Before Leo, before Dad, before the white picket fence—Claire “The Knave” Marshall was the best underground poker player on the Eastern seaboard. She’d won her first tournament at nineteen, using psychology and a perfect memory for cards. She’d once bluffed a Russian mobster out of his watch. The flip phone belonged to her “handler,” a man she owed a favor to. The night runs? She was training for a charity triathlon—a secret life she’d started six months ago because she was bored out of her skull.
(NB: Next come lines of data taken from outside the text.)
(** * DuoMotorController: PI speed control for two VNH2SP30 motor drivers

    A shallow embedding of [MotorControllerPI/DuoMotorController/main.c]
    (ATmega328P firmware) and the properties of its sensor-to-actuator path:
    the tick-interval computation, the RPS estimator, the duty-cycle mapping,
    the command parser and the timed command state machine.

    Conventions.
    - [uint8_t], [uint16_t], [uint32_t] and [int8_t] values are integers of
      [Z]; every operation that can leave the range writes its wrap-around.
    - [float] is the IEEE-754 binary32 format of avr-gcc, modelled by the
      Standard Library's [spec_float] at precision 24 and maximal exponent
      128, with round-to-nearest-even arithmetic.  On this target [double]
      has the same format, so the literal [0.9] is a binary32 number too.
    - A function that can reach [do_handle_fatal_error] (which never returns)
      yields [option]; [None] is the fatal halt.
    - The PI controller of [pid.h] is not part of the sources: its state type
      and its entry points form an interface, and every property holds for
      any implementation of it.
    - Interrupts are taken between the five polling blocks of the main loop;
      a block and a handler each run to completion, and a multi-byte global
      is read and written in one piece. *)

From Stdlib Require Import ZArith Lia Bool List Ascii SpecFloat.
Import ListNotations.

Local Open Scope Z_scope.

(** ** Fixed-width integers *)

Definition UINT32_MAX : Z := 4294967295.

Definition u8 (z : Z) : Z := z mod 256.
Definition u16 (z : Z) : Z := z mod 65536.
Definition u32 (z : Z) : Z := z mod 4294967296.

(** Conversion of a byte to [int8_t]: values above 127 wrap to negatives. *)
Definition i8 (z : Z) : Z := (z + 128) mod 256 - 128.

Definition is_u32 (z : Z) : Prop := 0 <= z < 4294967296.

(** [_BV(bit)], and [SET_BIT], [CLR_BIT], [IS_BIT_SET] on 8-bit registers:
    [REG |= _BV(BIT)], [REG &= ~_BV(BIT)] and [REG & _BV(BIT)]. *)
Definition _BV (bit : Z) : Z := Z.shiftl 1 bit.
Definition SET_BIT (reg bit : Z) : Z := u8 (Z.lor reg (_BV bit)).
Definition CLR_BIT (reg bit : Z) : Z := u8 (Z.land reg (Z.lnot (_BV bit))).
Definition IS_BIT_SET (reg bit : Z) : bool := negb (Z.land reg (_BV bit) =? 0).

(** A C truth value: any non-zero integer. *)
Definition truthy (z : Z) : bool := negb (z =? 0).

(** ** Binary32 arithmetic *)

Definition float : Type := spec_float.

Module F32.

Definition prec : Z := 24.
Definition emax : Z := 128.

(** Conversion of an integer to [float]. *)
Definition of_Z (z : Z) : float := binary_normalize prec emax z 0 false.

Definition add (x y : float) : float := SFadd prec emax x y.
Definition sub (x y : float) : float := SFsub prec emax x y.
Definition mul (x y : float) : float := SFmul prec emax x y.
Definition div (x y : float) : float := SFdiv prec emax x y.
Definition ltb (x y : float) : bool := SFltb x y.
“I love you and your father more than anything,” she said, stopping by the old oak tree at the edge of the fairgrounds. “But I forgot who I was. The woman who likes to run in the dark. The woman who gets a rush when the cards fall just right. I’ve been hiding her in junk drawers and pantry closets.”
A flip phone. In 2024.
Claire sighed, the weight of ten years of perfect baking sliding off her shoulders. “Sit down, sweetheart. I think it’s time you knew your mother’s juicy secrets.” naughty mommy juicy secrets
“Leo, this is Johnny. We used to know each other… before.”
Then she ran.
Claire’s eyes glittered. “I’m good for it.” Before Leo, before Dad, before the white picket
A pause.
The Harvest Festival arrived under a canopy of orange and red. Leo watched as a stranger approached his mother’s cake walk booth. Johnny was tall, silver-haired, and wore a suit that cost more than their minivan. He had the lazy, confident smile of a man who had never lost anything he truly wanted.
To the outside world, Claire was the PTA’s golden goose. She organized the bake sales, never missed a recital, and always had a warm, vanilla-scented smile for the mailman. But her son, Leo, a perceptive fifteen-year-old with his father’s quiet eyes, knew something was off. The flip phone belonged to her “handler,” a
“So,” Leo said, a slow grin spreading across his face. “Are you gonna take that guy’s money or what?”
“No, I can’t do that,” his mother hissed. “The casino is two states over. If Leo needs me—”
Not a gentle jog. A feral, reckless sprint into the dark woods along the old quarry trail. Leo crept to the tree line and watched his mother vanish into the shadows, her blonde ponytail a ghost in the moonlight. An hour later, she returned, soaked in sweat, her face lit with a wild, triumphant grin he’d never seen before. She was winning something out there. A race against a ghost, maybe.